Reference Gene Selection for RT-qPCR Normalization in Toxoplasma gondii Exposed to Broxaldine.

Abstract

Reverse transcription-quantitative real-time polymerase chain reaction (RT-qPCR) is widely used to accurately assess target gene expression. Evaluating gene expression requires the selection of appropriate reference genes. To identify reliable reference genes for Toxoplasma gondii (T. gondii) under varying concentrations of broxaldine (BRO), we employed the ΔCt method, BestKeeper, NormFinder, GeNorm, and the comprehensive web-based platform RefFinder to assess the expression stability of ten candidate reference genes in T. gondii.

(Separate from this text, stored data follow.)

Lemma prev_nonzero_none src i s j : span src i s j -> all_zero s -> prev_nonzero (length s) src i = Ok None.
Proof.
  revert j. induction s as [|c s IH] using rev_ind; intros j Hsp Hs; [done|].
  apply Forall_app in Hs as [Hs Hc]. inversion_clear Hc as [|? ? -> _].
  rewrite (prev_nonzero_step _ _ _ _ _ Hsp). cbn. eapply IH; [|done]. by eapply span_init.
Qed.

Lemma zeros_snoc m : zeros (S m) = zeros m ++ ["0"%ch].
Proof. unfold zeros. by rewrite replicate_S_end. Qed.

Lemma prev_nonzero_some src i t c m j :
  span src i (t ++ c :: zeros m) j -> c <> "0"%ch ->
  prev_nonzero (length (t ++ c :: zeros m)) src i = Ok (Some (i + length t)%nat).
Proof.
  intros Hsp Hc. revert j Hsp. induction m as [|m IH]; intros j Hsp.
  - change (t ++ c :: zeros 0) with (t ++ [c]) in *. rewrite (prev_nonzero_step _ _ _ _ _ Hsp). by rewrite (proj2 (Z.eqb_neq _ _) Hc).
  - replace (t ++ c :: zeros (S m)) with ((t ++ c :: zeros m) ++ ["0"%ch]) in *
      by (rewrite zeros_snoc; by rewrite <- app_assoc).
    rewrite (prev_nonzero_step _ _ _ _ _ Hsp). cbn. eapply IH. by eapply span_init.
Qed.

(** ** Where the digits of a number lie *)

Record num_layout (src int fr : bytes) (i0 i1 fs fe : nat) (dt : Z) : Prop := {
  nl_before : span src 0 (take i0 src) i0;
  nl_int : span src i0 int i1;
  nl_frac : span src fs fr fe;
  nl_jint : jint int;
  nl_dot : dt = -1 /\ fr = [] \/ dt = Z.of_nat i1 /\ fs = S i1 /\ fr <> []
  }.

Section Layout.
Context (src int fr : bytes) (i0 i1 fs fe : nat) (dt : Z).
Hypothesis L : num_layout src int fr i0 i1 fs fe dt.

(** The position of the [k]-th digit. *)
Definition dpos (k : nat) : nat := i0 + k + (if (dt <? 0) || (k <? length int)%nat then 0 else 1).

Lemma layout_ends : i1 = (i0 + length int)%nat /\ fe = (fs + length fr)%nat.
Proof using L. destruct L as [_ H1 H2 _ _]. by apply span_len in H1, H2. Qed.

Lemma dpos_lookup k : (k < length (int ++ fr))%nat -> src !! dpos k = (int ++ fr) !! k.
Proof using L.
  intros Hk. pose proof layout_ends as [-> _]. destruct L as [_ H1 H2 _ Hd]. unfold dpos. rewrite length_app in Hk.
  destruct (Nat.ltb_spec k (length int)) as [Hlt|Hge].
  - rewrite orb_true_r, Nat.add_0_r, (span_lookup _ _ _ _ _ H1) by done. by rewrite lookup_app_l.
  - destruct Hd as [[-> ->]|(-> & -> & _)]; [simpl in Hk; lia|]. rewrite lookup_app_r by done.
    rewrite (proj2 (Z.ltb_ge _ _)) by lia. cbn [orb]. rewrite <- (span_lookup _ _ _ _ _ H2) by lia. f_equal. lia.
Qed.

Lemma dpos_next k :
  (k < length (int ++ fr))%nat ->
  Z.of_nat (dpos k) <> dt /\
  (Z.of_nat (dpos (S k)) = Z.of_nat (dpos k) + 1 \/
  Z.of_nat (dpos k) + 1 = dt /\ Z.of_nat (dpos (S k)) = dt + 1).
Proof using L.
  intros Hk. pose proof layout_ends as [-> _]. destruct L as [_ _ _ _ Hd]. unfold dpos. rewrite length_app in Hk.
  destruct Hd as [[-> ->]|(-> & _ & _)]; cbn [Z.ltb Z.compare orb length] in *; [lia|].
  rewrite (proj2 (Z.ltb_ge _ _)) by lia. cbn [orb].
  destruct (Nat.ltb_spec k (length int)), (Nat.ltb_spec (S k) (length int)); lia.
Qed.

(** The digits from the [k]-th to the [l]-th, read past the point. *)
Lemma rest_digits l n k :
  (l < length (int ++ fr))%nat -> (k + n = S l)%nat ->
  rest src (Z.of_nat (dpos l)) dt (Z.of_nat (dpos k)) = take n (drop k (int ++ fr)).
Proof using L.
  intros Hl. assert (Hin : Z.of_nat (dpos l) < Z.of_nat (length src)).
  { pose proof (dpos_lookup l Hl) as H. destruct (lookup_lt_is_Some_2 _ _ Hl) as [c Hc]. rewrite Hc in H.
  apply lookup_lt_Some in H. lia. }
  assert (Hmono : forall k, (k <= l)%nat -> Z.of_nat (dpos k) <= Z.of_nat (dpos l)).
  { intros j Hj. unfold dpos. destruct (dt <? 0); cbn [orb]; [lia|].
  destruct (Nat.ltb_spec j (length int)), (Nat.ltb_spec l (length int)); lia. }
  revert k. induction n as [|n IH]; intros k Hk.
  - rewrite rest_done; [done|]. replace k with (S l) by lia. destruct (dpos_next l Hl). lia.
  - destruct (dpos_next k ltac:(lia)) as [Hne Hnext].
    destruct (rest_step src (Z.of_nat (dpos l)) dt (Z.of_nat (dpos k))) as (c & Hc & ->); [|done|done|].
    { split; [lia|apply Hmono; lia]. }
    unfold idx in Hc. rewrite Nat2Z.id, dpos_lookup in Hc by lia.
    destruct ((int ++ fr) !! k) as [c'|] eqn:Hk'; [|done]. injection Hc as ->. rewrite (drop_S _ _ _ Hk').
    cbn [take]. f_equal. rewrite <- IH by lia. destruct Hnext as [->|[He ->]]; [done|].
    rewrite He. apply rest_skip; [lia|done].
Qed.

Herein, our findings reveal that the stability of these candidate reference genes is influenced by different experimental conditions. Under normal conditions, the most stable genes were TGME49_205470 and TGME49_226020. However, the most stable genes differed when BRO concentrations were at 1, 2, and 4 μg/mL. Across all samples, TGME49_247220 and TGME49_235930 were identified as the most stable reference genes. Moreover, we also confirmed the stability of TGME49_247220 and TGME49_235930 as reference genes through RT-qPCR assays. The present study provides a foundation for applying the RT-qPCR method to investigate target gene expression following BRO treatment in T. gondii.